Week 9
Input Devices
- Probe an input device's analog levels and digital signals
Input Devices
For this week we were asked to probe an analog and digital input. We decided on two biomedical devices to test this.
- Sparkfun AD8232 Heart Rate Monitor as the anlog input to probe
- MAX30102Blood Oxygen Sensor Pulse for the digital
Heart Monitor
For this analog sensor we need to do two types of wiring from the sensor, the first one is to our probe where we will follow the next image
Where we will connect both VCC and GND to a 3.3V power supply, and AIN and GND to our oscilloscope probe.
For our second wiring we need to connect the sensor to a person whom we will monitor its heart rate, as it's an electrocardiogram sensor there's very specific places to place the sensor. This are given by the einthoven triangle. As seen in the following image taken from wikipedia. This positioning is dependant which type of heart signal we are measuring.
We are measuring Lead II, so we wired the cables to the wrists and ankle of our "patient"

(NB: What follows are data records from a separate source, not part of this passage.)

Lemma motif_pairs_embed (φ : Z → Z) `{!Inj (=) (=) φ} k
    out_indices out_indptr in_indices in_indptr
    out_indices' out_indptr' in_indices' in_indptr' v :
  row out_indices' out_indptr' (φ v) = φ <$> row out_indices out_indptr v →
  row in_indices' in_indptr' (φ v) = φ <$> row in_indices in_indptr v →
  (∀ w, w ∈ row out_indices out_indptr v ∨ w ∈ row in_indices in_indptr v →
        row out_indices' out_indptr' (φ w) = φ <$> row out_indices out_indptr w) →
  motif_pairs k out_indices' out_indptr' in_indices' in_indptr' (φ v)
  = motif_pairs k out_indices out_indptr in_indices in_indptr v.
Proof.
  intros Hvo Hvi Hrows. rewrite !motif_pairs_hits. f_equal.
  unfold motif_hits, egonet. rewrite Hvo, Hvi.
  destruct k;
    apply (embed_sum φ (row out_indices out_indptr) (row out_indices' out_indptr'));
    try (intros w Hw; apply Hrows; ((by left) || (by right)));
    intros x; rewrite (elem_of_list_to_set_fmap φ);
    (split; intros [Hne Hin]; (split; [|done]);
     [intros ->; by apply Hne|intros Heq%(inj φ); by apply Hne]).
Qed.

Lemma table_two_copies (f f2 : Z → Z) N :
  0 ≤ N →
  (∀ v, 0 ≤ v < N → f2 v = f v) →
  (∀ v, 0 ≤ v < N → f2 (v + N) = f v) →
  f2 <$> seqZ 0 (2 * N) = (f <$> seqZ 0 N) ++ (f <$> seqZ 0 N).
Proof.
  intros HN H1 H2. replace (2 * N) with (N + N) by lia.
  rewrite seqZ_app, fmap_app by done. f_equal.
  - apply list_fmap_ext. intros _ v Hv%list_elem_of_lookup_2%elem_of_seqZ.
    apply H1. lia.
  - replace (0 + N) with (N + 0) by lia.
    rewrite <- (fmap_add_seqZ N 0 N), <- list_fmap_compose.
    apply list_fmap_ext. intros _ v Hv%list_elem_of_lookup_2%elem_of_seqZ.
    simpl. rewrite <- (H2 v) by lia. f_equal. lia.
Qed.
(** * urban-gen layer store: bounds computation, record store, upload router

    A shallow embedding of [deploy/api/app/database.py] and
    [deploy/api/app/routers/layers.py], and the properties of the layer
    storage service stated over it.

    - Parsed JSON documents are the inductive type [json]; Python's
      [json.loads] yields [None], [bool], [int], [float], [str], [list] and
      [dict], one constructor each.
    - Python numbers are compared exactly (an [int] against a [float] too), so
      a float is modelled by its exact rational value or one of the three
      special values; no arithmetic is ever performed on coordinates, only
      [<], [>] and [==].
    - Python exceptions are values of [exn]; a computation that may raise
      returns a [result].
    - The storage directory is a pair of finite maps keyed by layer id, one
      for each of the two file names derived from an id. *)

From Stdlib Require Import ZArith QArith String Ascii List Bool Lqa.
From Stdlib Require Import Sorting.Sorted Sorting.Permutation.
From stdpp Require Import gmap strings list fin_maps.

Open Scope string_scope.
Open Scope Z_scope.

(** ** Python values *)

(** A Python [float]: a finite value (every finite double is a rational), or
    one of [inf], [-inf], [nan]. *)
Inductive pyfloat : Type :=
| FFinite (q : Q)
| FPosInf
| FNegInf
| FNaN.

From there we used our oscilloscope to se the signal. Which looks like a noisy version of the examples we took from this article to comapre
Blood Oxygen
For our digital input, our sensor uses I2C protocol to send the data so in this case we need a microcontroller to make it work. Therefore we use the following wiring. Where we will connect GND to GND, Vin to 3.3V, SCL to SCL and SDA to SDA
We will use a XIAO RP2040 and we will upload the following code to obtain a few data with the following code:
#include
#include "MAX30105.h"
#include "spo2_algorithm.h"
MAX30105 particleSensor;
#define MAX_BRIGHTNESS 255
#if defined(__AVR_ATmega328P__) || defined(__AVR_ATmega168__)
uint16_t irBuffer[100];
uint16_t redBuffer[100];
#else
uint32_t irBuffer[100];
uint32_t redBuffer[100];
#endif
int32_t bufferLength;
int32_t spo2;
int8_t validSPO2;
int32_t heartRate;
int8_t validHeartRate;
byte pulseLED = 11;
byte readLED = 13;
void setup()
{
Serial.begin(115200);
pinMode(pulseLED, OUTPUT);
pinMode(readLED, OUTPUT);
if (!particleSensor.begin(Wire, I2C_SPEED_FAST))
{
Serial.println(F("MAX30105 was not found. Please check wiring/power."));
while (1);
}
byte ledBrightness = 60;
byte sampleAverage = 4;
byte ledMode = 2;
byte sampleRate = 100;
int pulseWidth = 411;
int adcRange = 4096;
particleSensor.setup(ledBrightness, sampleAverage, ledMode, sampleRate, pulseWidth, adcRange); //Configure sensor with these settings
}
void loop()
{
bufferLength = 100;
for (byte i = 0 ; i < bufferLength ; i++)
{
while (particleSensor.available() == false)
particleSensor.check();
redBuffer[i] = particleSensor.getRed();
irBuffer[i] = particleSensor.getIR();
particleSensor.nextSample();
}
maxim_heart_rate_and_oxygen_saturation(irBuffer, bufferLength, redBuffer, &spo2, &validSPO2, &heartRate, &validHeartRate);
while (1)
{
for (byte i = 25; i < 100; i++)
{
redBuffer[i - 25] = redBuffer[i];
irBuffer[i - 25] = irBuffer[i];
}
for (byte i = 75; i < 100; i++)
{
while (particleSensor.available() == false)
particleSensor.check();
digitalWrite(readLED, !digitalRead(readLED));
redBuffer[i] = particleSensor.getRed();
irBuffer[i] = particleSensor.getIR();
particleSensor.nextSample();
Serial.print(F(", SPO2="));
Serial.print(spo2, DEC);
}
//After gathering 25 new samples recalculate HR and SP02
maxim_heart_rate_and_oxygen_saturation(irBuffer, bufferLength, redBuffer, &spo2, &validSPO2, &heartRate, &validHeartRate);
}
}
Here we can see in pink the SCL signal which is the clock and in yellow the SDA which is the data being send, we also can see the decode function which can tell me which value is being passed, and the acknowledge or more precisely No acks which means the data being send is bigger than 8bits and therefore when the message being send finishes.